The merge+trimmomatic step seems to have the biggest potential for improvement. We have a couple of ideas.
- Split the job into multiple jobs. The demux step is kept as it is, but temporary (merged) FASTQ files are stored back to the project archive. Then, the Trimmomatic step can be submitted as independent jobs for each library.
- Try to improve gzip performance by using lower compression and running both gzip commands in the background.
Since the second option require only a few minor changes we are going to try this first.
Change History (9)
comment:1 by , 9 years ago
Status: | new → assigned |
---|
comment:2 by , 9 years ago
comment:3 by , 9 years ago
I have now made some initial tests with running gzip -1
in the background.

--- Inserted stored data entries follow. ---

Definition sub16x16_dct8 (pix1 pix2 : Z -> Z) : Z -> Z -> Z := fun b =>
  if b =? 0 then sub8x8_dct8 (ptr pix1 0) (ptr pix2 0)
  else if b =? 1 then sub8x8_dct8 (ptr pix1 8) (ptr pix2 8)
  else if b =? 2 then sub8x8_dct8 (ptr pix1 (8*FENC_STRIDE+0)) (ptr pix2 (8*FDEC_STRIDE+0))
  else if b =? 3 then sub8x8_dct8 (ptr pix1 (8*FENC_STRIDE+8)) (ptr pix2 (8*FDEC_STRIDE+8))
  else zeros.

(** The first pass is in place, in [dct]. *)
Definition add8x8_idct8 (dst : Z -> Z) (off : Z) (dct : Z -> Z) : (Z -> Z) * (Z -> Z) :=
  let dct := upd dct 0 (s16 (dct 0 + 32)) in
  let dct := for_ 8 0 (fun i dct => dst8 (fun x => 8*x+i) (fun _ v => s16 v) (IDCT8_1D (fun x => dct (8*x+i))) dct) dct in
  (for_ 8 0 (fun i dst =>
     dst8 (fun x => off + (i + x*FDEC_STRIDE)) (fun p v => x264_clip_uint8 (p + (v >> 6))) (IDCT8_1D (fun x => dct (8*i+x))) dst) dst,
   dct).

Definition add16x16_idct8 (dst : Z -> Z) (off : Z) (dct : Z -> Z -> Z) : Z -> Z :=
  let dst := (add8x8_idct8 dst off (dct 0)).1 in
  let dst := (add8x8_idct8 dst (off + 8) (dct 1)).1 in
  let dst := (add8x8_idct8 dst (off + (8*FDEC_STRIDE+0)) (dct 2)).1 in
  (add8x8_idct8 dst (off + (8*FDEC_STRIDE+8)) (dct 3)).1.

It is a debug run of a 2 lanes from a NextSeq flow cell with 21 samples resulting in 15.8M reads in total.
The results look promising.
Times | Before | After |
Total | 36m | 17m |
Demux | 6m | 6m |
Total/library | 60-150s | 30-50s |
Trimmomatic | 10-20s | 10-20s |
Gzip | 40-120s | 4-11s |
Gzip | 5MB/s | 50MB/s |
The range in times more or less correlates with the size of the FASTQ files. Most are around 100MB (uncompressed) and is at the faster end. The largest one is around 250MB.
The cost of the speed increase is that the compressed FASTQ files are around 20% larger.

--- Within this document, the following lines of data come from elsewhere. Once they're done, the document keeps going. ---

(* ===== verification/MbRecon.v ===== *)
(** * The reconstruction of macroblocks (encoder/macroblock.c)

    For each function that codes a part of a macroblock: the reconstruction it keeps is what
    a decoder makes of its levels, with the scaling lists of the picture parameter set.  The
    levels may come from any quantiser, the trellis search included, as long as the standard
    allows them; with flat lists and the plain quantiser it always does, and the
    reconstruction is near the source. *)
From S2P Require Import Prelude Quant Mb Header CavlcMb Dct Cqm Encode Recon.
Local Abbreviation zeros := (fun _ : Z => 0).

(** ** Projections of the updated state *)
Lemma luma4x4_put h i b : luma4x4 (put_luma4x4 h i b) = upd_block (luma4x4 h) i b.
Proof. by destruct h. Qed.
Lemma chroma_dc_put h i b : chroma_dc (put_chroma_dc h i b) = upd_block (chroma_dc h) i b.
Proof. by destruct h. Qed.
Lemma luma4x4_put_chroma_dc h i b : luma4x4 (put_chroma_dc h i b) = luma4x4 h.
Proof. by destruct h. Qed.
Lemma chroma_dc_put_luma h i b : chroma_dc (put_luma4x4 h i b) = chroma_dc h.
Proof. by destruct h. Qed.
Lemma luma4x4_set_dc h f : luma4x4 (set_luma16x16_dc h f) = luma4x4 h.
Proof. by destruct h. Qed.
Lemma luma16x16_dc_set h f : luma16x16_dc (set_luma16x16_dc h f) = f.
Proof. by destruct h. Qed.
Lemma upd_block_eq f i b : upd_block f i b i = b.
Proof. unfold upd_block. by rewrite Z.eqb_refl. Qed.
Lemma upd_block_ne f i b j : j <> i -> upd_block f i b j = f j.
Proof. unfold upd_block. intros Hn. by apply Z.eqb_neq in Hn as ->. Qed.
Lemma for_blocks n (g : Z -> (Z -> Z) -> Z -> Z) D b :
  for_ n 0 (fun i D => upd_block D i (g i (D i))) D b = if (0 <=? b) && (b <? Z.of_nat n) then g b (D b) else D b.
Proof.
  induction n as [|n IH]; [by rewrite out_range_b by lia|]. rewrite for_snoc, Z.add_0_l.
  destruct (Z.eq_dec b (Z.of_nat n)) as [->|Hne].
  - rewrite upd_block_eq, in_range_b by lia. by rewrite IH, out_range_b by lia.
  - rewrite upd_block_ne, IH by done. destruct (Z.leb_spec 0 b); [|done]. cbn [andb].
    destruct (Z.ltb_spec b (Z.of_nat n)), (Z.ltb_spec b (Z.of_nat (S n))); done || lia.
Qed.
Ltac at_block := repeat match goal with
  | |- context [upd_block ?f ?i ?b ?j] => first [rewrite (upd_block_ne f i b j) by lia | replace j with i by lia; rewrite (upd_block_eq f i b)]
  end.
Lemma p_fdec_put pic plane p q : p_fdec (put_fdec pic plane p) q = upd_block (p_fdec pic) plane p q.
Proof. done. Qed.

comment:4 by , 9 years ago
comment:5 by , 9 years ago
Just found out about Pigz: http://zlib.net/pigz/
I reverted back to the original script (no background task, no -1 parameter) and replaced gzip
with pigz
. Seems to be almost just as fast and FASTQ file sizes remain the same!!
comment:6 by , 9 years ago
Results comparing gzip, gzip -1 and pigz.

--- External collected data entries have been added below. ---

Lemma plane_rows_spec n i00 b c src : 0 < n <= 16 -> Z.abs i00 + 32 * (Z.abs b + Z.abs c) < 2 ^ 31 ->
  predicts n (fun x y => clip1 ((i00 + b * x + c * y) >> 5)) src (plane_rows (Z.to_nat n) i00 b c src).
Proof.
  intros Hn Hb. unfold plane_rows.
  rewrite (for_accumulate (Z.to_nat n) 0 (fun y i00 src => (for_ (Z.to_nat n) 0 (fun x '(src, pix) => (st8 src (y * FDEC_STRIDE + x) (x264_clip_uint8 (pix >> 5)), pix + b)) (src, i00)).1)). cbn [fst].
  rewrite (for_ext _ _ _ (fun y p => for_ (Z.to_nat n) 0 (fun x p => upd p (y * FDEC_STRIDE + x) (clip1 ((i00 + b * x + c * y) >> 5))) p)).
  - destruct (for_block (Z.to_nat n) (Z.to_nat n) (fun y x => y * FDEC_STRIDE + x) (fun y x _ => clip1 ((i00 + b * x + c * y) >> 5)) src) as [H1 H2]; [unfold FDEC_STRIDE; lia|].
    split.
    + intros x y Hx Hy. unfold SRC. rewrite Z.add_comm. apply H1; lia.
    + intros q Hq. apply H2. intros y x Hy Hx E. apply Hq. exists y, x. lia.
  - intros y s Hy. rewrite (for_accumulate (Z.to_nat n) 0 (fun x pix src => st8 src (y * FDEC_STRIDE + x) (x264_clip_uint8 (pix >> 5)))). cbn [fst].
    apply for_ext. intros x m Hx. unfold st8. f_equal. replace (i00 + (y - 0) * c + (x - 0) * b) with (i00 + b * x + c * y) by lia.
    assert (Z.abs (i00 + b * x + c * y) < 2 ^ 31) by nia.
    rewrite x264_clip_uint8_spec; [apply byte_id, clip1_byte|]. rewrite Z.shiftr_div_pow2 by lia. change (2 ^ 5) with 32. Z.to_euclidean_division_equations. lia.
Qed.

Lemma grad_bound n f h : (forall i, 0 <= f i < 256) -> (n <= 8)%nat -> Z.abs (sum_ n (fun i => (i + 1) * (f (h + i) - f (h - 2 - i)))) <= 8 * 255 * Z.of_nat n.
Proof.
  intros Hf Hn. unfold sum_. induction n as [|n IH]; [done|]. rewrite for_snoc. specialize (IH ltac:(lia)).
  pose proof (Hf (h + (0 + Z.of_nat n))). pose proof (Hf (h - 2 - (0 + Z.of_nat n))). nia.
Qed.

Lemma sum_ext n f g : (forall i, 0 <= i < Z.of_nat n -> f i = g i) -> sum_ n f = sum_ n g.
Proof. intros E. apply for_ext. intros i s Hi. rewrite E; [done|lia]. Qed.

Lemma predict_plane n src i00 b c : bytes_ok src -> n = 8 \/ n = 16 ->
  (forall x y, i00 + b * x + c * y = 16 * (SRC src (-1) (n - 1) + SRC src (n - 1) (-1)) + b * (x - (n / 2 - 1)) + c * (y - (n / 2 - 1)) + 16) ->
  b = (let s := sum_ (Z.to_nat (n / 2)) (fun i => (i + 1) * (SRC src (n / 2 + i) (-1) - SRC src (n / 2 - 2 - i) (-1))) in if n =? 16 then (5 * s + 32) >> 6 else (34 * s + 32) >> 6) ->
  c = (let s := sum_ (Z.to_nat (n / 2)) (fun i => (i + 1) * (SRC src (-1) (n / 2 + i) - SRC src (-1) (n / 2 - 2 - i))) in if n =? 16 then (5 * s + 32) >> 6 else (34 * s + 32) >> 6) ->
  predicts n (std_plane n (SRC src)) src (plane_rows (Z.to_nat n) i00 b c src).
Proof.
  intros Hs Hn E Eb Ec.
  assert (forall f, (forall i, 0 <= f i < 256) -> let s := sum_ (Z.to_nat (n / 2)) (fun i => (i + 1) * (f (n / 2 + i) - f (n / 2 - 2 - i))) in
    Z.abs (if n =? 16 then (5 * s + 32) >> 6 else (34 * s + 32) >> 6) <= 20000) as B.
  { intros f Hf s. pose proof (grad_bound (Z.to_nat (n / 2)) f (n / 2) Hf ltac:(destruct Hn as [->| ->]; vm_compute; lia)) as G. fold s in G. rewrite !Z.shiftr_div_pow2 by lia. change (2 ^ 6) with 64.
    assert (Z.abs s <= 16320) by (destruct Hn as [->| ->]; change (Z.of_nat (Z.to_nat (8 / 2))) with 4 in G || change (Z.of_nat (Z.to_nat (16 / 2))) with 8 in G; lia). destruct (n =? 16); Z.to_euclidean_division_equations; lia. }
  pose proof (B (fun i => SRC src i (-1)) ltac:(intros; apply Hs)) as Bb. pose proof (B (fun i => SRC src (-1) i) ltac:(intros; apply Hs)) as Bc.
  cbv beta zeta in Bb, Bc, Eb, Ec. rewrite <- Eb in Bb. rewrite <- Ec in Bc.
  eapply predicts_ext; [|apply plane_rows_spec].
  - intros x y Hx Hy. cbv beta. unfold std_plane. cbv zeta. rewrite <- Eb, <- Ec, E. done.
  - destruct Hn as [->| ->]; lia.
  - pose proof (E 0 0). pose proof (Hs (-1 + (n - 1) * FDEC_STRIDE)). pose proof (Hs (n - 1 + -1 * FDEC_STRIDE)). unfold SRC in *.
    assert (0 <= n / 2 - 1 <= 7) by (destruct Hn as [->| ->]; vm_compute; split; discriminate). nia.
Qed.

Times | Gzip | Gzip -1 | Pigz |
Total | 36m | 17m | 18m |
Demux | 6m | 6m | 6m |
Total/library | 60-150s | 30-50s | 30-60s |
Trimmomatic | 10-20s | 10-20s | 10-20s |
Compress | 40-120s | 4-11s | 5-15s |
Compress | 5MB/s | 50MB/s | 35MB/s |
comment:7 by , 9 years ago
Due to some file system problems on compute-2-0 I had to force my last test onto one of the compute-3 nodes by requiring 20 slots (=20 threads). Seems like the pigz really benefit from this. The time is more not measurable. Most FASTQ files compress in less than 1 second. Total run time for the job was 10 minutes. The demux part used about 5 minutes and the total time for each library was typically 15-20 seconds, with Trimmomatic down to ~5-8 seconds and Bowtie ~10 seconds.
It might be worth increasing the number of slots given to the demux job even if the picard steps doesn't benefit that much the Trimmomatic and compression steps do.
comment:8 by , 9 years ago
comment:9 by , 9 years ago
Resolution: | → fixed |
---|---|
Status: | assigned → closed |
Think it is time for some real tests now. What has been done so far will be included in the next Reggie release. If we find that more improvements are needed a new ticket should be created for a later release.
(In [3485]) References #809: Improve performance of demux+merge step
Added time measurements to the generated job script. It will output the current time after most steps and save that to the 'time.txt' file in the job results folder. The file is not imported back to BASE.